A reforma agrária permitiu que tal situação se invertesse, por meio de um processo socioespacial que posiciona os camponeses de maneira ímpar para prosseguir na disputa dos recursos naturais – terra e água - das políticas públicas do Estado que definem os rumos do desenvolvimento regional com as forças econômicas do grande capital nacional e transnacional aliada do latifundiário local: projetos de irrigação e agroindustrialização, com base na cooperação agrícola e na defesa de uma nova matriz produtiva fundada na transição agroecológica.

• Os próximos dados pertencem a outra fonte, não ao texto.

(* ===== verification/Reactor.v ===== *)
(** * Reactor: agents, their timers and a monitor (Net/reactor/Reactor.hpp, Net/reactor/src/Reactor.cpp)

    What the thread of a [Reactor] does between two waits of its loop (EventLoop.v): the tasks
    other threads put, and the distributor, which tells the agents that were silent for too long and
    those the monitor reports.  The map has nodes at addresses, and an iterator is an address: the
    monitor keeps one as the user data of each descriptor.  The queue of timers is the sequence
    that DList.v shows a [List] to be, so an iterator into it is the address of a cell.

    The monitor is any class with the laws of Monitors.v, the agents any with those of Channel.v.
    The functions of a user act on the whole reactor and get the agent, so a channel is a name
    here and [functions] says what it stands for at a node.  [Unix_to_now] reads one instant after the other. *)

From stdpp Require Import gmap sorting.
From S2P Require Import Prelude Links Monitors.
From S2P Require Errors.
From S2P Require Import StateMonad Channel.
Local Open Scope Z_scope.

Record TimerData := mkTimer { flush_time : Z; timer_fd : Z }.

(** The order of a [std::map] over descriptors. *)
Definition key_le (a b : Z * Z) : Prop := fst a <= fst b.
#[export] Instance key_le_dec : RelDecision key_le := fun a b => Z_le_dec (fst a) (fst b).

(** A node of [_map]: the descriptor it is found under and the [ChannelData]. *)
Record ChannelData (A C : Type) := mkData { key : Z; agent : A; channel : C; timer_iter : ptr; monitor_event : Event }.
Arguments mkData {A C}. Arguments key {A C}. Arguments agent {A C}. Arguments channel {A C}. Arguments timer_iter {A C}. Arguments monitor_event {A C}.

Record Reactor (M A C : Type) := mkReactor {
  _monitor : M;
  nodes : gmap Z (ChannelData A C);
  _map : gmap Z Z;
  _queue : cells_of TimerData;
  next_node : Z; next_cell : positive;
  instants : nat }.
Arguments mkReactor {M A C}. Arguments _monitor {M A C}. Arguments nodes {M A C}. Arguments _map {M A C}. Arguments _queue {M A C}.
Arguments next_node {M A C}. Arguments next_cell {M A C}. Arguments instants {M A C}.

Section Reactor.
Context {M A C : Type} `{!Monitor M}.
Abbreviation state := (Reactor M A C).
Abbreviation data := (ChannelData A C).
Abbreviation ST := (ST state).
Implicit Types (s : state) (d : data) (i : Z).

Context (agent_ops : MessageAgent A) (fd_of : A -> Z) (functions : Z -> C -> Channel state).
Context (get_aliveEvent : Z -> M -> res (Z * list Event * M)) (clock : nat -> Z) (timeout : Z).

Definition set_monitor m s : state := mkReactor m (nodes s) (_map s) (_queue s) (next_node s) (next_cell s) (instants s).
Definition set_nodes n s : state := mkReactor (_monitor s) n (_map s) (_queue s) (next_node s) (next_cell s) (instants s).
Definition set_queue q s : state := mkReactor (_monitor s) (nodes s) (_map s) q (next_node s) (next_cell s) (instants s).

Definition with_agent a d : data := mkData (key d) a (channel d) (timer_iter d) (monitor_event d).
Definition with_timer p d : data := mkData (key d) (agent d) (channel d) p (monitor_event d).
Definition with_monitor_event e d : data := mkData (key d) (agent d) (channel d) (timer_iter d) e.

Definition reactor_new : state := mkReactor m_empty ∅ ∅ [] 0 1 0.

Definition unix_to_now : ST Z :=
  n ← gets instants;
  modify (fun s => mkReactor (_monitor s) (nodes s) (_map s) (_queue s) (next_node s) (next_cell s) (S n));;
  mret (clock n).

(** ** Nodes and cells through their addresses *)

Definition at_node i : ST data := s ← gets nodes; StateMonad.deref (s !! i).
Definition put_node i d : ST unit := modify (fun s => set_nodes (<[i := d]> (nodes s)) s).

Definition cell_at (p : ptr) (q : cells_of TimerData) : option (positive * TimerData) :=
  match p with Some a => List.find (fun c => bool_decide (c.1 = a)) q | None => None end.

(** [_queue.insert(_queue.end(), fd)]: the new tail. *)
Definition queue_push (t : TimerData) : ST ptr :=
  a ← gets next_cell;
  modify (fun s => mkReactor (_monitor s) (nodes s) (_map s) (_queue s ++ [(a, t)]) (next_node s) (Pos.succ a) (instants s));;
  mret (Some a).

Definition without (a : positive) (q : cells_of TimerData) : cells_of TimerData := filter (fun c => c.1 <> a) q.

(** [_queue.erase(iter)]: nothing for the null iterator. *)
Definition queue_erase (p : ptr) : ST unit :=
  match p with
  | None => mret tt
  | Some a => q ← gets _queue; StateMonad.deref (cell_at p q);; modify (fun s => set_queue (without a (_queue s)) s)
  end.

(** [iter->flush_time = now; _queue.move_to(_queue.end(), iter)]. *)
Definition queue_refresh (p : ptr) (now : Z) : ST unit :=
  q ← gets _queue;
  c ← StateMonad.deref (cell_at p q);
  modify (fun s => set_queue (without c.1 (_queue s) ++ [(c.1, mkTimer now (timer_fd c.2))]) s).

(** [++iter]. *)
Fixpoint next_of (a : positive) (q : cells_of TimerData) : ptr :=
  match q with
  | [] => None
  | (b, _) :: q => if bool_decide (b = a) then first_ptr q None else next_of a q
  end.

(** ** An agent in its node *)

Definition on_agent {R} i (m : StateMonad.ST A R) : ST R :=
  d ← at_node i;
  '(r, a) ← lift (m (agent d));
  put_node i (with_agent a d);;
  mret r.

Definition agent_in {R} (f : A -> R) (default : R) i s : R := match nodes s !! i with Some d => f (agent d) | None => default end.
Definition change_agent (f : A -> A) i s : state := set_nodes (alter (fun d => with_agent (f (agent d)) d) i (nodes s)) s.

Definition agent_at i : MessageAgent state := {|
  receive_message := on_agent i (receive_message agent_ops);
  send_message := on_agent i (send_message agent_ops);
  close := on_agent i (close agent_ops);
  agent_valid := agent_in (agent_valid agent_ops) false i;
  can_receive := agent_in (can_receive agent_ops) false i;
  can_send := agent_in (can_send agent_ops) false i;
  socket_event := agent_in (socket_event agent_ops) (mkEvent 0 0 0) i;
  set_socket_event e := change_agent (set_socket_event agent_ops e) i;
  set_error_mark m := change_agent (set_error_mark agent_ops m) i;
  errno := agent_in (errno agent_ops) 0 i |}.

(** The rounds of the loop in [invoke_event] (Channel.v). *)
Definition invoke_fuel : nat := 2.
Definition invoke_at i : ST unit := d ← at_node i; invoke_event (agent_at i) (functions i (channel d)) invoke_fuel.

(** [agent.socket_event.set_error(); agent.error = ...]. *)
Definition tell_error i (t : Errors.error_types) (code : Z) : ST unit :=
  at_node i;;
  on_event (agent_at i) Monitors.set_error;;
  set_mark (agent_at i) t code;;
  invoke_at i.

Definition valid_at i : ST bool := d ← at_node i; mret (agent_valid agent_ops (agent d)).

(** ** The member functions *)

Definition on_monitor {R} (m : M -> res (R * M)) : ST R :=
  mon ← gets _monitor;
  '(r, mon) ← lift (m mon);
  modify (set_monitor mon);;
  mret r.
Definition no_result (m : M -> res M) : M -> res (unit * M) := fun mon => mon ← m mon; Ret (tt, mon).

(** [_map.erase(iter)]. *)
Definition map_erase i : ST unit :=
  d ← at_node i;
  modify (fun s => mkReactor (_monitor s) (delete i (nodes s)) (delete (key d) (_map s)) (_queue s) (next_node s) (next_cell s) (instants s)).

Definition erase_channel i : ST unit :=
  d ← at_node i;
  on_monitor (no_result (m_remove (key d) (negb (agent_valid agent_ops (agent d)))));;
  queue_erase (timer_iter d);;
  map_erase i.

(** [_map.try_emplace(fd, ...)]: the node and whether it is new. *)
Definition map_emplace (fd : Z) d : ST (Z * bool) :=
  m ← gets _map;
  match m !! fd with
  | Some i => mret (i, false)
  | None =>
      i ← gets next_node;
      modify (fun s => mkReactor (_monitor s) (<[i := d]> (nodes s)) (<[fd := i]> (_map s)) (_queue s) (i + 1) (next_cell s) (instants s));;
      mret (i, true)
  end.

(** The task [add_channel] puts into the loop. *)
Definition add_task (a : A) (c : C) (e : Event) : ST unit :=
  let fd := fd_of a in
  '(i, success) ← map_emplace fd (mkData fd a c None e);
  when success (
    added ← on_monitor (m_add (mkEvent (Monitors.fd e) (event e) i));
    if added : bool then
      now ← unix_to_now;
      p ← queue_push (mkTimer now fd);
      d ← at_node i;
      put_node i (with_timer p d)
    else map_erase i).

Definition add_channel (a : A) (c : C) (e : Event) : ST unit :=
  assert_ ((fd_of a =? Monitors.fd e) && (0 <? fd_of a));;
  if negb (agent_valid agent_ops a) then mret tt else add_task a c e.

(** [update_channel] in the thread of the loop. *)
Definition update_channel (e : Event) : ST unit :=
  m ← gets _map;
  match m !! Monitors.fd e with
  | None => mret tt
  | Some i =>
      d ← at_node i;
      assert_ (agent_valid agent_ops (agent d));;
      put_node i (with_monitor_event e d);;
      on_monitor (no_result (m_update (mkEvent (Monitors.fd e) (event e) i)))
  end.

(** The task of [weak_up_channel]; [fun] gets the node. *)
Definition weak_up_channel (fd : Z) (fun_ : Z -> ST unit) : ST unit :=
  m ← gets _map;
  match m !! fd with
  | None => mret tt
  | Some i =>
      fun_ i;;
      valid ← valid_at i;
      when (negb valid) (erase_channel i)
  end.

Fixpoint timeouts_loop (fuel : nat) (time : Z) (iter : ptr) : ST unit :=
  match iter with
  | None => mret tt
  | Some a =>
      match fuel with
      | O => lift (Fault OutOfFuel)
      | S fuel =>
          q ← gets _queue;
          c ← StateMonad.deref (cell_at iter q);
          if negb (flush_time c.2 <=? time) then mret tt else
          m ← gets _map;
          i ← StateMonad.deref (m !! timer_fd c.2);
          let iter := next_of a q in
          d ← at_node i;
          tell_error i Errors.TimeoutEvent (fd_of (agent d));;
          valid ← valid_at i;
          when (negb valid) (erase_channel i);;
          timeouts_loop fuel time iter
      end
  end.

Definition remove_timeouts : ST unit :=
  now ← unix_to_now;
  q ← gets _queue;
  timeouts_loop (length q) (now - timeout) (first_ptr q None).

Definition create_task (e : Event) : ST unit :=
  let i := extra_data e in
  d ← at_node i;
  assert_ (key d =? Monitors.fd e);;
  on_event (agent_at i) (fun ev => with_event ev (event e));;
  invoke_at i;;
  valid ← valid_at i;
  if negb valid then erase_channel i else
  now ← unix_to_now;
  d ← at_node i;
  queue_refresh (timer_iter d) now.

Fixpoint tasks (ret : nat) (l : list Event) : ST unit :=
  match ret, l with
  | O, _ => mret tt
  | S ret, e :: l => create_task e;; tasks ret l
  | S _, [] => lift (Fault OutOfBounds)
  end.

Definition invoke (timeoutMS : Z) : ST unit :=
  mon ← gets _monitor;
  '(ret, l, mon) ← lift (get_aliveEvent timeoutMS mon);
  modify (set_monitor mon);;
  if ret <? 0 then mret tt else tasks (Z.to_nat ret) l.

(** What [start] makes the distributor of the loop. *)
Definition distribute (fixed_fun : ST unit) (timeoutMS : Z) : ST unit :=
  fixed_fun;;
  remove_timeouts;;
  q ← gets _queue;
  when (negb (bool_decide (q = []))) (invoke timeoutMS).

(** The agents in the order of the map. *)
Definition in_order (m : gmap Z Z) : list Z := map snd (merge_sort key_le (map_to_list m)).

Fixpoint close_each (iters : list Z) : ST unit :=
  match iters with
  | [] => mret tt
  | i :: iters =>
      tell_error i Errors.UnexpectedShutdown 0;;
      valid ← valid_at i;
      when valid (on_event (agent_at i) Monitors.set_HangUp;; invoke_at i);;
      close_each iters
  end.

Definition close_alive : ST unit :=
  m ← gets _map;
  if bool_decide (m = ∅) then mret tt else
  close_each (in_order m);;
  modify (fun s => mkReactor (_monitor s) ∅ ∅ [] (next_node s) (next_cell s) (instants s)).

(** What a thread makes the loop do: a task of another thread or of the user ([send_to_loop]), or
    the distributor. *)
Inductive turn :=
  | AddChannel (a : A) (c : C) (e : Event)
  | UpdateChannel (e : Event)
  | WeakUpChannel (fd : Z) (fun_ : Z -> ST unit)
  | SendToLoop (fun_ : ST unit)
  | Distribute (timeoutMS : Z).

Definition exec_turn (fixed_fun : ST unit) (t : turn) : ST unit :=
  match t with
  | AddChannel a c e => add_channel a c e
  | UpdateChannel e => update_channel e
  | WeakUpChannel fd fun_ => weak_up_channel fd fun_
  | SendToLoop fun_ => fun_
  | Distribute timeoutMS => distribute fixed_fun timeoutMS
  end.

Fixpoint run_turns (fixed_fun : ST unit) (ts : list turn) : ST unit :=
  match ts with
  | [] => mret tt
  | t :: ts => exec_turn fixed_fun t;; run_turns fixed_fun ts
  end.
End Reactor.
Arguments AddChannel {M A C}. Arguments UpdateChannel {M A C}. Arguments WeakUpChannel {M A C}. Arguments SendToLoop {M A C}. Arguments Distribute {M A C}.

Dessa forma lutam pela redistribuição de riqueza, renda e poder na região.

Neste sentido, a problemática dos territórios em conflito é delimitada ao enfocar o processo de produção do espaço em correlação com a prática social das classes em confronto, que funda a análise dos processos empíricosque se desenrolaram historicamente na produção e transformação espaço agrário do Alto Sertão Sergipano.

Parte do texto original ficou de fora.